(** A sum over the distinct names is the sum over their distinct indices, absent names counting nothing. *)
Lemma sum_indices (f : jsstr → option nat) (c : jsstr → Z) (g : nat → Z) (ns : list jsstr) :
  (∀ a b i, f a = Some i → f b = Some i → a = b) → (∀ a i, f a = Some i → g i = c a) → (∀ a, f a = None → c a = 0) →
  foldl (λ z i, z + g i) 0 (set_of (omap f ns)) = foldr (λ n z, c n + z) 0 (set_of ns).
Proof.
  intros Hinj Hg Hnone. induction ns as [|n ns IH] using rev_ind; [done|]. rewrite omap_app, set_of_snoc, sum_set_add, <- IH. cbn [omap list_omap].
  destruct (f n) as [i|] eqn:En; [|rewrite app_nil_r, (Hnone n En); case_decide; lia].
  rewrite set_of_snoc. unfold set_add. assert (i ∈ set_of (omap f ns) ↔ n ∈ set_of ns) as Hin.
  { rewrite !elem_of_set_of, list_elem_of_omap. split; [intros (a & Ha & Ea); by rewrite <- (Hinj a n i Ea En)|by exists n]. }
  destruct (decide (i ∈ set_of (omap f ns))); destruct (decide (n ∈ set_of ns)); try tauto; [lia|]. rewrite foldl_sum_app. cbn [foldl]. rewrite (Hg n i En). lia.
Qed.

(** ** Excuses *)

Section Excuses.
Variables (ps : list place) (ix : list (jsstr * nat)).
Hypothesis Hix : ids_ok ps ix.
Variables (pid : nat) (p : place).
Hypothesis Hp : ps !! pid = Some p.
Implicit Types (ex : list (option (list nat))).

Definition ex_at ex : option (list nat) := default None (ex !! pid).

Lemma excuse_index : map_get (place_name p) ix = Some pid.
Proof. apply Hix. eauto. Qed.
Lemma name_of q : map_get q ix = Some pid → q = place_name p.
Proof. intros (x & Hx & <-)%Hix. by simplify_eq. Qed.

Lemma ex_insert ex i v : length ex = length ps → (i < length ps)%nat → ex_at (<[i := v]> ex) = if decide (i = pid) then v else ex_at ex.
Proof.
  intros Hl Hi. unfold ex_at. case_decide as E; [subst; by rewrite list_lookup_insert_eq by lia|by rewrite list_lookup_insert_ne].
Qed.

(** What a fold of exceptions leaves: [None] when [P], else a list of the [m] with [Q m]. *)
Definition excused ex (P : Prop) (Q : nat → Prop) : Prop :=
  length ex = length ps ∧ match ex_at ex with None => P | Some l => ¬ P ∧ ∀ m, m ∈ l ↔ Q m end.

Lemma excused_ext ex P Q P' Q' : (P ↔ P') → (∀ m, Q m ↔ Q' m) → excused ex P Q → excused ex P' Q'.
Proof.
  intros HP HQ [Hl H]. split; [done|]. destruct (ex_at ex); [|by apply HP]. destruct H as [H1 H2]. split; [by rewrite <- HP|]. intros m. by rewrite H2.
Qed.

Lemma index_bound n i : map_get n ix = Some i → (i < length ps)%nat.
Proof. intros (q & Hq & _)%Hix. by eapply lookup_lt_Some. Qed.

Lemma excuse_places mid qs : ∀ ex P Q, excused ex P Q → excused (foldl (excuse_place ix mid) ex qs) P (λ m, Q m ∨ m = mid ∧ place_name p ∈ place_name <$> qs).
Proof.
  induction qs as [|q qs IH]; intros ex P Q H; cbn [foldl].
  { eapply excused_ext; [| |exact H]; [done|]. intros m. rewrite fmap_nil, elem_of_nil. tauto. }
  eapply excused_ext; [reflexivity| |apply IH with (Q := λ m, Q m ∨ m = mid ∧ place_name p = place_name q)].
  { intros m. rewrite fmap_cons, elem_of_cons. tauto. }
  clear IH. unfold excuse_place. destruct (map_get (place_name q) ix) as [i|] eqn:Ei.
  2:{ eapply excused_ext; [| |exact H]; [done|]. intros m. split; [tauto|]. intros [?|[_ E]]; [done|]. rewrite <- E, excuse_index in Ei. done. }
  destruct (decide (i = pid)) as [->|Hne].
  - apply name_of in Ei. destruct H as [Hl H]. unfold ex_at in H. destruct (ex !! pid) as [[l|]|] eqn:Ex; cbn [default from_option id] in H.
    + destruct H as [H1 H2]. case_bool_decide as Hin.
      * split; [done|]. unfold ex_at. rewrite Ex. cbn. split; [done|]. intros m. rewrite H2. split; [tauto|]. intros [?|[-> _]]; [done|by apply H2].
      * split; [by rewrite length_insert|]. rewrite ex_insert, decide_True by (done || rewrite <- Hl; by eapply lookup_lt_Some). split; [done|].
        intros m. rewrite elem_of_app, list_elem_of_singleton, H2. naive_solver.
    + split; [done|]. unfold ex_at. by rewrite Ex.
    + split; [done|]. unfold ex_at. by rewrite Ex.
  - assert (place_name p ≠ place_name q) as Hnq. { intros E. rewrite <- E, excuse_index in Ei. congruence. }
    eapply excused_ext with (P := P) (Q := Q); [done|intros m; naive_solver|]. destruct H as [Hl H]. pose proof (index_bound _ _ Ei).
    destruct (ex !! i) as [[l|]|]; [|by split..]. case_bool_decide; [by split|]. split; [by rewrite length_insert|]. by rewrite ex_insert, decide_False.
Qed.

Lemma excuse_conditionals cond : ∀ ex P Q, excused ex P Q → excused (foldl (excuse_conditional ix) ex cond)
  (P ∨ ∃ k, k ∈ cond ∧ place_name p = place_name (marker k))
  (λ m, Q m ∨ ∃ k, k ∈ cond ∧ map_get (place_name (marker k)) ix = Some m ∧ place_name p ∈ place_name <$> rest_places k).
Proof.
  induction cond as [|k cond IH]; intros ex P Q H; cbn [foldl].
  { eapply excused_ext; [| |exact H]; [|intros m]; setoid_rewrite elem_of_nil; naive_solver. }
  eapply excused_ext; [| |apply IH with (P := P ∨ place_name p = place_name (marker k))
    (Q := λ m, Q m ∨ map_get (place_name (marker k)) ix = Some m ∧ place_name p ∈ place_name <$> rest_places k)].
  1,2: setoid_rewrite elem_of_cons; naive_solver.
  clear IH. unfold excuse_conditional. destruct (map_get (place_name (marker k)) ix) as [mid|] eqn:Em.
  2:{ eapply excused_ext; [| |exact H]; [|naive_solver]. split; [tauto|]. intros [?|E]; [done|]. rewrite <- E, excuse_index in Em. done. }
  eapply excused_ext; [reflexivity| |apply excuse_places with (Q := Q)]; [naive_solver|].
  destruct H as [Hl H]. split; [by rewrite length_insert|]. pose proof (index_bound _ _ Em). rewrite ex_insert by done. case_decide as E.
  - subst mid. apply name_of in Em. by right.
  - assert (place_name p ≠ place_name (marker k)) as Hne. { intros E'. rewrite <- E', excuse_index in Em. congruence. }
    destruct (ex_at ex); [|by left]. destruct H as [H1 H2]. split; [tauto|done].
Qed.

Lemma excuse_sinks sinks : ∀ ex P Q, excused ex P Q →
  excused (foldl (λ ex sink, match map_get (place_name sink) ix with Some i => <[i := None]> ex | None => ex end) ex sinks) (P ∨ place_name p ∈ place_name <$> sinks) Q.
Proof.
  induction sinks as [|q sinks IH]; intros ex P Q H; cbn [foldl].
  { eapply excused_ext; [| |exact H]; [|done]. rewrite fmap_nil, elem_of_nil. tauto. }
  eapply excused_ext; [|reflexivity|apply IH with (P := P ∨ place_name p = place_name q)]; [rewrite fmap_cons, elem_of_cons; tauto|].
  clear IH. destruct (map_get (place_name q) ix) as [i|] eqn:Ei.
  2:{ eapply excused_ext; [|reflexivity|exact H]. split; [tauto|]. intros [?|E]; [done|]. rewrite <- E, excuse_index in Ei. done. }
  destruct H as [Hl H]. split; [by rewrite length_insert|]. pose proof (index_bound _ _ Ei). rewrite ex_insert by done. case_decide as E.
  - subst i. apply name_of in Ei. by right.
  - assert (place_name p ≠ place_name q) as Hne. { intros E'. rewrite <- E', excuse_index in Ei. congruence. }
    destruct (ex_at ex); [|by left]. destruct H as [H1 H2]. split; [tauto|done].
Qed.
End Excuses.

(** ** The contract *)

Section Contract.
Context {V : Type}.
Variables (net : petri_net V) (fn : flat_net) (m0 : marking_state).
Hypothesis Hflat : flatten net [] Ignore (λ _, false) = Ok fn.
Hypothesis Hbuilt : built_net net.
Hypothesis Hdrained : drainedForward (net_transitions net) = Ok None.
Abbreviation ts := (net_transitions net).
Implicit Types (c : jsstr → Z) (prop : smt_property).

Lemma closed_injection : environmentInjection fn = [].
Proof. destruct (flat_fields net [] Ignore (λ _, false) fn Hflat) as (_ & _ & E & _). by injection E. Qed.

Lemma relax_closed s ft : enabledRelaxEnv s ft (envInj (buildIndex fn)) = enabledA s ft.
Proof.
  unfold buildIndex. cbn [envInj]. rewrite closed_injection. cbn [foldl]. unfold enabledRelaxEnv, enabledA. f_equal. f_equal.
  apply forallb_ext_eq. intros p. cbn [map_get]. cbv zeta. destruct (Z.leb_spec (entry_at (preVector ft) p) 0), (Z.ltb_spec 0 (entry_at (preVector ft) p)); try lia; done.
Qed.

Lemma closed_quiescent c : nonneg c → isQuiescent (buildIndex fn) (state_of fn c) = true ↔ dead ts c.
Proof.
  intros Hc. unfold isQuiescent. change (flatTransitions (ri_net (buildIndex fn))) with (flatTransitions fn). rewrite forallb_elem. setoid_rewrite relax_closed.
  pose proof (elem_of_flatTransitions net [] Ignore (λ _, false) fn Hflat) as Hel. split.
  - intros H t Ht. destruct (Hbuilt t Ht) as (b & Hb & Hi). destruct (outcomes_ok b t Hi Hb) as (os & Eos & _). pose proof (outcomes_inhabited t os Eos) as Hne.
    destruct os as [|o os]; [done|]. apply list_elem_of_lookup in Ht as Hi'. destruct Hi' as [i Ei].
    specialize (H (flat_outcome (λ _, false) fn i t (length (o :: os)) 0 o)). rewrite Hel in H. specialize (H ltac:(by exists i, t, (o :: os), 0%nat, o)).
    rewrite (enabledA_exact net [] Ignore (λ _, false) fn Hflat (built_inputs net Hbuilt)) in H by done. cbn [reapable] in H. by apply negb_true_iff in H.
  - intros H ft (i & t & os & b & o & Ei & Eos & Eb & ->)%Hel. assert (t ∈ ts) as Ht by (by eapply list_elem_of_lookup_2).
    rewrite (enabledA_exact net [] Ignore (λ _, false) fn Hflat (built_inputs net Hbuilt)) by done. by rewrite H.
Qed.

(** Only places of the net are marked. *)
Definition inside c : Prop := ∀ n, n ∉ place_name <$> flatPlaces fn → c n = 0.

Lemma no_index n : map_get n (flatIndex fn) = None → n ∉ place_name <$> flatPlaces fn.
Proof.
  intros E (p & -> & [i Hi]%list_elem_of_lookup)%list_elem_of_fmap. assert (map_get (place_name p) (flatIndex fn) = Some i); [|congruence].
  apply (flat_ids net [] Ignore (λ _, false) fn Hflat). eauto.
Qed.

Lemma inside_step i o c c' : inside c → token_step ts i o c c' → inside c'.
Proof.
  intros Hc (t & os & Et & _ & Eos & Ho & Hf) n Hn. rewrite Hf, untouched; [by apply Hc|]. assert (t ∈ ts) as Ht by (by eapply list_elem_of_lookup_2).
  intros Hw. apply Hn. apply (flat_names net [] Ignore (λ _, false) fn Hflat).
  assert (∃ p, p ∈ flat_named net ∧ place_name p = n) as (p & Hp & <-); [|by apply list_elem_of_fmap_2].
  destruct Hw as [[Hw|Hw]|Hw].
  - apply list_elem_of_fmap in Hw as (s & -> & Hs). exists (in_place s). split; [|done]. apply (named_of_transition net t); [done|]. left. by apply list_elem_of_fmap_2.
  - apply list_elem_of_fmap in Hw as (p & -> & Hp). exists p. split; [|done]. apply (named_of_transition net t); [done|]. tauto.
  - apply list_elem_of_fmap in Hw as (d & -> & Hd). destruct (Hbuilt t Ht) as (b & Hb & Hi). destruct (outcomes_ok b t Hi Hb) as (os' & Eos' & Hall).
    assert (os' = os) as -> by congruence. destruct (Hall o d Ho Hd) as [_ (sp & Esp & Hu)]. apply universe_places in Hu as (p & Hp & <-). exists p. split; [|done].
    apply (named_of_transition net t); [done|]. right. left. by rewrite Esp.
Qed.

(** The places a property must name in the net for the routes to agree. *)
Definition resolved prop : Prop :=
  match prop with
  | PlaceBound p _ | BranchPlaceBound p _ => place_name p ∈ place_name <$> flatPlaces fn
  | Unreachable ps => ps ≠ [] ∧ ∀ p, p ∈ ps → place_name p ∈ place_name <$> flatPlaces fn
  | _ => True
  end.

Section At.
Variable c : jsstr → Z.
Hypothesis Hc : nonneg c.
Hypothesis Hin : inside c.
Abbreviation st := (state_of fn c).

Action item:
Please transcribe exactly the line containing "- apply list_elem_of_fmap in Hw as (d" and every line after it to the end of the data, and no other lines.

Written reply:
  - apply list_elem_of_fmap in Hw as (d & -> & Hd). destruct (Hbuilt t Ht) as (b & Hb & Hi). destruct (outcomes_ok b t Hi Hb) as (os' & Eos' & Hall).
    assert (os' = os) as -> by congruence. destruct (Hall o d Ho Hd) as [_ (sp & Esp & Hu)]. apply universe_places in Hu as (p & Hp & <-). exists p. split; [|done].
    apply (named_of_transition net t); [done|]. right. left. by rewrite Esp.
Qed.

(** The places a property must name in the net for the routes to agree. *)
Definition resolved prop : Prop :=
  match prop with
  | PlaceBound p _ | BranchPlaceBound p _ => place_name p ∈ place_name <$> flatPlaces fn
  | Unreachable ps => ps ≠ [] ∧ ∀ p, p ∈ ps → place_name p ∈ place_name <$> flatPlaces fn
  | _ => True
  end.

Section At.
Variable c : jsstr → Z.
Hypothesis Hc : nonneg c.
Hypothesis Hin : inside c.
Abbreviation st := (state_of fn c).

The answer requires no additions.